In the days that followed, Scheidt returned at least twice to request a full-access badge that would let him use the doctors' lounge as well as restricted areas of the hospital, according to the report.

According to the Sentinel, Scheidt's tale began to unravel when an office manager for the surgical group confronted him. He claimed to be a deputy sheriff working in the ER on an undercover investigation so "top secret" the agency would not verify his employment.

Incidentally, Scheidt had once been a member of the Osceola County sheriff's teen program before he was kicked out for wearing equipment that could mislead the public into thinking he was a real deputy, including a law enforcement badge and bulletproof vest.

When first questioned by police, the teen said he never posed as a physician's assistant, and instead said he was just shadowing an ER clerk to learn the hospital's billing system. He showed a detective his hospital ID, a white lab coat with a PA's reference book, pen light and notepad in the pockets.

The Sentinel:

During the week he frequented the emergency room, Scheidt dressed in surgical scrubs and a lab coat identifying him as a physician's assistant, continued asking for a full-access badge to the rest of the hospital and twice claimed to be a deputy sheriff as well, records state.

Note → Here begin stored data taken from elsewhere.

(** X5.  [_Point] and [_Vector3] have the same field names, but the checks
    go by class: [pose] rejects every Vector3 given as its position, and
    [transform] rejects every Point given as its translation. *)
Theorem same_fields_other_class_is_rejected :
  forall (uid : nat) (vector point other : strategy),
    produces vector (conforms (Message Def.vector3)) ->
    produces point (conforms (Message Def.point)) ->
    produces other (fun _ => True) ->
    _fields _Point = _fields _Vector3 /\
    (forall src, fst (do_draw (CompositeStrategy uid Def.pose [vector; other]) src)
                 = Raise (KeyError "position_value")) /\
    (forall src, fst (do_draw (CompositeStrategy uid Def.transform [point; other]) src)
                 = Raise (KeyError "translation_value")).
Proof.
  intros uid vector point other Hvector Hpoint Hother.
  split; [reflexivity |]. split; intro src.
  - change (do_draw (CompositeStrategy uid Def.pose [vector; other]) src)
      with (pose do_draw vector other src).
    unfold pose, bind.
    destruct (Hvector src) as (v & src1 & Hv & Hshape). rewrite Hv.
    destruct (Hother src1) as (w & src2 & Hw & _). rewrite Hw.
    destruct (@conforming_message_value _ _ Hshape) as (items & Hitems). subst v.
    reflexivity.
  - change (do_draw (CompositeStrategy uid Def.transform [point; other]) src)
      with (transform do_draw point other src).
    unfold transform, bind.
    destruct (Hpoint src) as (v & src1 & Hv & Hshape). rewrite Hv.
    destruct (Hother src1) as (w & src2 & Hw & _). rewrite Hw.
    destruct (@conforming_message_value _ _ Hshape) as (items & Hitems). subst v.
    reflexivity.
Qed.

Lemma same_fields_other_class_is_rejected_witness :
  produces (CompositeStrategy 21 Def.vector3 (map snd (signature_of Def.vector3)))
           (conforms (Message Def.vector3)) /\
  produces (CompositeStrategy 12 Def.point (map snd (signature_of Def.point)))
           (conforms (Message Def.point)) /\
  produces (CompositeStrategy 13 Def.quaternion (map snd (signature_of Def.quaternion)))
           (fun _ => True) /\
  forall src,
    fst (do_draw (CompositeStrategy 40 Def.pose
                    [CompositeStrategy 21 Def.vector3 (map snd (signature_of Def.vector3));
                     CompositeStrategy 13 Def.quaternion
                       (map snd (signature_of Def.quaternion))]) src)
    = Raise (KeyError "position_value").
Proof.
  split; [apply default_messages |]. split; [apply default_messages |].
  split; [apply (@produces_weaken _ _ (fun _ => True) (fun _ _ => I) (default_messages 13 Def.quaternion)) |].
  exact (proj1 (proj2
           (@same_fields_other_class_is_rejected 40
              (CompositeStrategy 21 Def.vector3 (map snd (signature_of Def.vector3)))
              (CompositeStrategy 12 Def.point (map snd (signature_of Def.point)))
              (CompositeStrategy 13 Def.quaternion (map snd (signature_of Def.quaternion)))
              (default_messages 21 Def.vector3)
              (default_messages 12 Def.point)
              (@produces_weaken _ _ (fun _ => True) (fun _ _ => I) (default_messages 13 Def.quaternion))))).
Defined.

(** X9.  The check of a nested record looks at its class and not at its
    items: [pose] accepts as position any instance of [_Point], whatever
    it holds, and returns it unchanged inside the pose. *)
Theorem nested_records_are_checked_by_class_only :
  forall (uid u : nat) (items : list pyval) (orientation : strategy),
    produces orientation (conforms (Message Def.quaternion)) ->
    forall src, exists q src',
        do_draw (CompositeStrategy uid Def.pose
                   [JustStrategy u (VTuple (Some _Point) items); orientation]) src
        = (Return (VTuple (Some _Pose) [VTuple (Some _Point) items; q]), src').
Proof.
  intros uid u items orientation Ho src.
  change (do_draw (CompositeStrategy uid Def.pose
                     [JustStrategy u (VTuple (Some _Point) items); orientation]) src)
    with (pose do_draw (JustStrategy u (VTuple (Some _Point) items)) orientation src).
  unfold pose, bind.
  change (do_draw (JustStrategy u (VTuple (Some _Point) items)) src)
    with (@Return pyval (VTuple (Some _Point) items), src).
  destruct (Ho src) as (q & src1 & Hq & Hshape). rewrite Hq.
  destruct (@conforming_message_value _ _ Hshape) as (qs & Hqs). subst q.
  eexists _, src1. reflexivity.
Qed.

As part of his duties, Scheidt interviewed patients, read through confidential medical records, performed physical exams on disrobed male patients, cleaned wounds, restrained a combative patient and performed CPR on a patient in cardiac arrest. Police reports do not indicate if Scheidt received evaluations of his work from the hospital.

The teen's father, Matthew Scheidt Sr., told ABC he has no explanation for his son's action.

"If you can come up with a reason, I'm all ears. I'm completely and totally all ears," he said. "I don't know if I should get him psychological help. I just don't know."